** Data provided **
(** * RedditInsight: the analytics pipeline of [reddit_analyzer.py]

    A shallow embedding of [RedditAnalyzer] and the properties its
    specification states about it.  The embedding follows the Python
    source method by method and keeps its names.

    Conventions of the model.
    - A Python [str] is a [string] read as a sequence of code points
      below 256; the character classes below are Python's own on that
      range.
    - Python [int] is [Z]; Python [float] is the binary64 [float] of the
      kernel.
    - A Python [dict] whose key set matters is a [gmap]; the fixed-shape
      dicts built for posts, comments and scored items are records; a
      [Counter], whose insertion order decides ties, is an association
      list; the one [set] literal is the list of its entries.
    - A call that may raise returns a [result].
    - [TextBlob], [round], float formatting, the zone of the host and
      the clock are not part of the source: the analyzer is stated
      over them as section variables. *)

From Stdlib Require Import ZArith NArith String Ascii List PrimFloat Uint63 Lia.
From stdpp Require Import gmap strings list fin_maps sorting.

Set Warnings "-inexact-float".
Local Open Scope string_scope.

(** ** Exceptions and the error monad

    Instances of [Exception], the class that the handlers of the
    analyzer catch; [OtherError] stands for any class not named
    here. *)

Inductive exn : Type :=
  | KeyError (key : string)
  | TypeError (msg : string)
  | ValueError (msg : string)
  | OtherError (msg : string).

(** [str(e)]: a [KeyError] prints the [repr] of its key. *)
Definition str_exn (e : exn) : string :=
  match e with
  | KeyError k => "'" ++ k ++ "'"
  | TypeError m | ValueError m | OtherError m => m
  end.

Inductive result (A : Type) : Type :=
  | Ok (a : A)
  | Raise (e : exn).
Arguments Ok {A} a.
Arguments Raise {A} e.

Global Instance result_ret : MRet result := fun _ a => Ok a.
Global Instance result_bind : MBind result := fun _ _ f m =>
  match m with
  | Ok a => f a
  | Raise e => Raise e
  end.

Global Instance result_fmap : FMap result := fun _ _ f m =>
  match m with
  | Ok a => Ok (f a)
  | Raise e => Raise e
  end.

(** ** Python text primitives *)

Module Py.

Definition ord (c : ascii) : N := N_of_ascii c.

Definition between (lo hi : N) (c : ascii) : bool :=
  ((lo <=? ord c) && (ord c <=? hi))%N.

(** [str.isspace] on one character, which is also the class [\s] of
    [re] and the separator set of [str.split()] and [str.strip()]. *)
Definition isspace (c : ascii) : bool :=
  match ord c with
  | 9 | 10 | 11 | 12 | 13 | 28 | 29 | 30 | 31 | 32 | 133 | 160 => true
  | _ => false
  end%N.

(** The classes [[a-z]], [[A-Z]], [[a-zA-Z]] and [[0-9]]. *)
Definition is_lower (c : ascii) : bool := between 97 122 c.
Definition is_upper (c : ascii) : bool := between 65 90 c.
Definition is_letter (c : ascii) : bool := is_lower c || is_upper c.
Definition is_digit (c : ascii) : bool := between 48 57 c.
Definition is_hex (c : ascii) : bool :=
  is_digit c || between 97 102 c || between 65 70 c.

(** The class [\w] of [re] on a [str] pattern: [str.isalnum] or the
    underscore. *)
Definition is_word (c : ascii) : bool :=
  is_letter c || is_digit c || (ord c =? 95)%N
  || match ord c with
     | 170 | 178 | 179 | 181 | 185 | 186 | 188 | 189 | 190 => true
     | _ => false
     end%N
  || between 192 214 c || between 216 246 c || between 248 255 c.

(** [str.lower] on one character. *)
Definition lower_char (c : ascii) : ascii :=
  if is_upper c || between 192 214 c || between 216 222 c
  then ascii_of_N (ord c + 32)
  else c.

Fixpoint lower (s : string) : string :=
  match s with
  | "" => ""
  | String c r => String (lower_char c) (lower r)
  end.

Fixpoint lstrip (s : string) : string :=
  match s with
  | "" => ""
  | String c r => if isspace c then lstrip r else s
  end.

Fixpoint rstrip (s : string) : string :=
  match s with
  | "" => ""
  | String c r =>
      match rstrip r with
      | "" => if isspace c then "" else String c ""
      | r' => String c r'
      end
  end.

(** [s.strip()] *)
Definition strip (s : string) : string := rstrip (lstrip s).

(** Truth value of a [str]: non-empty. *)
Definition truthy (s : string) : bool :=
  match s with "" => false | _ => true end.

(** [sep.join(l)] *)
Fixpoint join (sep : string) (l : list string) : string :=
  match l with
  | [] => ""
  | [s] => s
  | s :: r => s ++ sep ++ join sep r
  end.

(** [s.split()]: the maximal runs of non-space characters, [cur]
    holding the run being read, reversed. *)
Fixpoint split_go (cur : string) (s : string) : list string :=
  match s with
  | "" => match cur with "" => [] | _ => [String.rev cur] end
  | String c r =>
      if isspace c
      then match cur with
           | "" => split_go "" r
           | _ => String.rev cur :: split_go "" r
           end
      else split_go (String c cur) r
  end.
Definition split (s : string) : list string := split_go "" s.

(** [len(s)] *)
Definition len (s : string) : Z := Z.of_nat (String.length s).

(** *** [re.sub(pattern, '', s)]

    [m s] is the length of the match of the pattern at the start of
    [s], if there is one; none of the patterns used matches the empty
    string.  The scan goes left to right, drops each match and
    resumes right after it; [skip] counts the characters of the
    current match still to drop. *)
Fixpoint sub_go (m : string → option nat) (skip : nat) (s : string) : string :=
  match s with
  | "" => ""
  | String c r =>
      match skip with
      | S k => sub_go m k r
      | O =>
          match m s with
          | Some (S k) => sub_go m k r
          | _ => String c (sub_go m 0 r)
          end
      end
  end.
Definition re_sub (m : string → option nat) (s : string) : string :=
  sub_go m 0 s.

(** Length of the longest prefix whose characters satisfy [p]: a
    greedy [[class]*] with nothing after it. *)
Fixpoint span (p : ascii → bool) (s : string) : nat :=
  match s with
  | String c r => if p c then S (span p r) else O
  | "" => O
  end.

Fixpoint drop (n : nat) (s : string) : string :=
  match n, s with
  | S k, String _ r => drop k r
  | _, _ => s
  end.

(** [s.startswith(p)] *)
Definition startswith (p s : string) : bool := String.prefix p s.

(** The class [[^a-zA-Z\s]] is dropped character by character. *)
Fixpoint keep (p : ascii → bool) (s : string) : string :=
  match s with
  | "" => ""
  | String c r => if p c then String c (keep p r) else keep p r
  end.

End Py.

(** ** Content records

    The dicts that [_get_user_content] builds for each submission and
    each comment. *)

Record post : Type := Post {
  post_id : string;
  post_title : string;
  post_text : string;
  post_score : Z;
  post_created_utc : Z;
  post_subreddit : string;
  post_num_comments : Z;
  post_url : string
}.

Record comment : Type := Comment {
  comment_id : string;
  comment_text : string;
  comment_score : Z;
  comment_created_utc : Z;
  comment_subreddit : string;
  comment_parent_id : string
}.

(** ** [collections.Counter]

    A [Counter] keeps its keys in the order of first insertion.
    [most_common(n)] is [heapq.nlargest(n, items, key=count)], that is
    [sorted(items, key=count, reverse=True)[:n]]: a stable sort, so
    equal counts stay in insertion order. *)

Module Counter.

Definition t : Type := list (string * Z).

(** [c[k] += 1] *)
Fixpoint incr (k : string) (c : t) : t :=
  match c with
  | [] => [(k, 1%Z)]
  | (k', n) :: r =>
      if String.eqb k k' then (k', (n + 1)%Z) :: r else (k', n) :: incr k r
  end.

(** [Counter(l)] *)
Definition of_list (l : list string) : t :=
  fold_left (fun c k => incr k c) l [].

Fixpoint insert_desc (x : string * Z) (l : t) : t :=
  match l with
  | [] => [x]
  | y :: r => if (x.2 <? y.2)%Z then y :: insert_desc x r else x :: y :: r
  end.

Definition sorted_desc (c : t) : t := foldr insert_desc [] c.

Definition most_common (n : nat) (c : t) : t := take n (sorted_desc c).

End Counter.

(** ** KeywordExtractor: [_extract_keywords] *)

(** [w in s] for a set of strings given by its entries. *)
Definition str_in (w : string) (s : list string) : bool :=
  existsb (String.eqb w) s.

** How to complete this task **
Beginning at the line above with "Global Instance result_ret" and finishing at the line with "(** [str.isspace] on", return each line exactly and return nothing else.

** Task result **
Global Instance result_ret : MRet result := fun _ a => Ok a.
Global Instance result_bind : MBind result := fun _ _ f m =>
  match m with
  | Ok a => f a
  | Raise e => Raise e
  end.

Global Instance result_fmap : FMap result := fun _ _ f m =>
  match m with
  | Ok a => Ok (f a)
  | Raise e => Raise e
  end.

(** ** Python text primitives *)

Module Py.

Definition ord (c : ascii) : N := N_of_ascii c.

Definition between (lo hi : N) (c : ascii) : bool :=
  ((lo <=? ord c) && (ord c <=? hi))%N.

(** [str.isspace] on one character, which is also the class [\s] of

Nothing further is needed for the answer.